A proposal to formally restructure the game, which would involve England Basketball, Basketball Wales and their Scottish counterparts merging into a new federation, is being finalised. It is expected to recommend that the current high-perfor-mance structure that oversees the GB programme and the British Basketball League, would be merged into the new entity.
Despite concerns that talented young Scots would get fewer opportunities to make their mark, Baumann believes that maintaining the momentum generated by Britain's growing success on the international stage in recent years is paramount.
"It's about looking into the crystal ball and seeing into a future of British teams being able to compete at the highest level and how this is going to help the level of the home nations," he said.

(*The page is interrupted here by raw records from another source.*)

Lemma configs_nonempty s : fetchMarketplaceConfigs s ≠ [].
Proof.
  destruct (configs_defaults_or_rows s) as [Hfail|(rows & Ha & Hne & Hi)].
  { by rewrite Hfail. }
  destruct (configs_from_rows s rows Ha Hne Hi) as (grouped & Hnd & Hkeys & ->).
  intros Hnil. apply (f_equal length) in Hnil.
  rewrite length_imap, (entries_perm grouped) in Hnil.
  destruct grouped as [|entry grouped]; [|done].
  destruct (baseNames rows) as [|b bs]; [done|].
  apply (elem_of_nil b), Hkeys. left.
Qed.

Lemma configs_names_clean s c :
  c ∈ fetchMarketplaceConfigs s → every (λ a, negb (is_separator a)) (name c) = true.
Proof.
  destruct (configs_defaults_or_rows s) as [Hfail|(rows & Ha & Hne & Hi)].
  { rewrite Hfail. unfold getDefaultMarketplaces.
    intros Hc. repeat (apply elem_of_cons in Hc as [->|Hc]; [reflexivity|]).
    by apply elem_of_nil in Hc. }
  destruct (configs_from_rows s rows Ha Hne Hi) as (grouped & Hnd & Hkeys & ->).
  intros [i Hc]%list_elem_of_lookup. rewrite list_lookup_imap in Hc.
  destruct (JsObject.entries grouped !! i) as [entry|]; [|done].
  simpl in Hc. injection Hc as <-. apply formatted_clean.
Qed.

End config_facts.

(** ** The distribution of last resort *)

Section aggregate_facts.
Import Js Configs Aggregate.

Lemma clean_not_proto name :
  every (λ a, negb (is_separator a)) name = true → String.eqb name "__proto__" = false.
Proof. intros Hc. destruct (String.eqb_spec name "__proto__") as [->|]; done. Qed.

Lemma foldl_assign_config_nonempty n (d : gmap string Z)
    (entries : list (nat * MarketplaceConfig)) :
  entries ≠ [] →
  Forall (λ entry, every (λ a, negb (is_separator a)) (name entry.2) = true) entries →
  foldl (assign_config n) d entries ≠ ∅.
Proof.
  destruct entries as [|e entries _] using rev_ind; [done|].
  intros _ [_ [Hlast _]%Forall_cons]%Forall_app.
  rewrite foldl_snoc. unfold assign_config, set_share.
  rewrite (clean_not_proto _ Hlast). apply insert_non_empty.
Qed.

(** X22. Since [fetchMarketplaceConfigs] never returns an empty list and
    none of its names is [__proto__], the distribution is never empty
    after the step that fills it from the configurations: the default
    distribution that follows in the [try] block is never used, and
    [total_marketplaces] is at least 1. *)
Theorem default_distribution_unused (s : Services) (marketplaceDistribution : gmap string Z)
    (totalActiveListings total_value_usd : Z) :
  let filled := from_configs (fetchMarketplaceConfigs s) marketplaceDistribution in
  let stats := realStats (fetchMarketplaceConfigs s) marketplaceDistribution
                 totalActiveListings total_value_usd in
  or_default filled = filled
  ∧ marketplace_distribution stats = filled
  ∧ 1 ≤ total_marketplaces stats.
Proof.
  intros filled stats.
  assert (filled ≠ ∅) as Hne.
  { unfold filled, from_configs.
    destruct (size marketplaceDistribution =? 0)%nat eqn:Hsize.
    - pose proof (configs_nonempty s) as Hconfigs.
      assert ((0 <? length (fetchMarketplaceConfigs s))%nat = true) as ->.
      { apply Nat.ltb_lt. destruct (fetchMarketplaceConfigs s); [done | simpl; lia]. }
      cbn [andb]. apply foldl_assign_config_nonempty.
      + intros Hnil. apply (f_equal length) in Hnil. rewrite length_imap in Hnil.
        by destruct (fetchMarketplaceConfigs s).
      + apply Forall_forall. intros entry [i Hentry]%list_elem_of_lookup.
        rewrite list_lookup_imap in Hentry.
        destruct (fetchMarketplaceConfigs s !! i) as [c|] eqn:Hc; [|done].
        simpl in Hentry. injection Hentry as <-. simpl.
        apply (configs_names_clean s). by eapply list_elem_of_lookup_2.
    - cbn [andb]. intros Hd. apply Nat.eqb_neq in Hsize. apply Hsize.
      rewrite Hd. apply map_size_empty. }
  assert (size filled ≠ 0%nat) as Hsize by (by intros ?%map_size_empty_iff).
  assert (or_default filled = filled) as Hor.
  { unfold or_default. by rewrite (proj2 (Nat.eqb_neq _ _) Hsize). }
  split_and!; [done | exact Hor |].
  unfold stats, realStats. cbn [total_marketplaces]. fold filled. rewrite Hor. lia.
Qed.

End aggregate_facts.
(** * paramount: provisioning, concurrent mount and verification of NFS pairs

    A shallow embedding of [paramount.cpp] and [tempdir.hpp].  Text is kept
    as [string], the C++ [int]s as [Z], the [std::unordered_map] from server
    directory to client directory as a [gmap string string], and the
    directories that exist on disk as a [gset string].  The program talks to
    the outside (subprocesses, the file system, the live mount table)
    through an explicit [World] record that fixes what those collaborators
    answer; every effect the program has on them is appended to a trace. *)

From Stdlib Require Import ZArith NArith String Ascii List Lia.
From Stdlib Require Import DecimalString HexadecimalString DecimalN HexadecimalN.
From stdpp Require Import base gmap strings list.

Local Open Scope string_scope.
Local Open Scope Z_scope.

(** ** Text helpers *)

Module Text.

Definition dquote : ascii := "034"%char.
Definition backslash : ascii := "092"%char.
Definition tab : ascii := "009"%char.
Definition newline : ascii := "010"%char.
Definition slash : ascii := "/"%char.
Definition space : ascii := " "%char.

Definition nl : string := String newline "".

(** [k] copies of the fill character ['0']. *)
Fixpoint zeros (k : nat) : string :=
  match k with
  | O => ""
  | S k' => String "0"%char (zeros k')
  end.

(** Right-align [s] in a field of [width] characters, filling with zeros;
    a longer [s] is left as it is (a minimum width, never a truncation). *)
Definition zero_pad (width : nat) (s : string) : string :=
  zeros (width - String.length s) +:+ s.

Definition dec_digits (n : N) : string :=
  DecimalString.NilEmpty.string_of_uint (N.to_uint n).

Definition hex_digits (n : N) : string :=
  HexadecimalString.NilEmpty.string_of_uint (N.to_hex_uint n).

(** Sign-aware zero padding of fmt's [0] flag: the sign comes first and
    the zeros fill what is left of the width. *)
Definition fmt_signed (width : nat) (digits : N -> string) (d : Z) : string :=
  if d <? 0
  then String "-"%char (zero_pad (width - 1) (digits (Z.to_N (- d))))
  else zero_pad width (digits (Z.to_N d)).
(** * GalEngine: the scene interpreter of gal.js

    A shallow embedding of the [GalEngine] class of [src/gal.js]: the
    program counter and instruction dispatcher ([next], [_execute]), the
    label index ([_indexLabels], [jumpToLabel]), the typewriter
    ([_typeText]) and the choice buttons ([_cmdChoice]), together with the
    browser's timer queue on which the engine schedules its continuations.

    Conventions of the embedding.
    - A script entry is a value of the tagged union [cmd]. A string field
      that is absent in the JavaScript object is the empty string (JavaScript
      treats both as falsy and the engine only ever tests such fields for
      truthiness); a numeric field that may be absent is an [option nat],
      so that an explicit [0] and an absent field stay distinct.
    - Every closure the engine hands to [setTimeout] is a value of
      [closure]; the callback [_cmdSay] passes to [_typeText] is a value of
      [say_callback]. Both record the variables the JavaScript closure captures.
    - [this.next()] is always called in tail position. The mutual recursion
      between [next], [_execute] and the command handlers is written with
      the continuation [this_next] as a parameter and closed by the fuel
      of [next]; running out of fuel stands for the exhaustion of the
      JavaScript call stack. A call ends by returning, by exhausting the
      stack or by throwing; nothing in the engine catches an exception, so
      the engine is left in the state reached so far.
    - [this.labels] and the three resource tables are plain JavaScript
      objects. A finite map holds their own properties; reading them also
      finds the members they inherit from [Object.prototype]
      ([inherited]), as [id in this.labels] and [table[id]] do. A table
      handed to [load] has no own property [__proto__], which an object
      literal cannot create.
    - The DOM tree of the sprite layer and the audio element belong to the
      presentation layer: the requests the engine makes of them are
      recorded in [port], whether or not the element they address exists,
      and the timeout by which [_hideChar] detaches a faded sprite, whose
      closure touches nothing but that DOM node, is left to that layer.
      [console.warn] calls are recorded in [console]. Both lists grow at
      the head.
    - Time is counted in ms. A timeout's closure runs when it is due, and
      the synchronous code of one turn takes no time. *)

From stdpp Require Import strings gmap list relations sorting.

"You have to believe that completing the pact among the home nations will help the growth of basketball. You have to take a giant leap of faith. If you are a volunteer or a coach at the bottom level, at a club or a school, you want to see that if you find a talented player, or a coach or a referee, that you can go through all the channels and be at the Olympic Games or world championships."
If Basketball Scotland's membership votes to accept the proposal, the country would lose its separate membership of FIBA from 2016. It is understood, though, that a compromise would mean that the national teams could continue to compete separately at the 2018 Commonwealth Games as well as in other informal tournaments.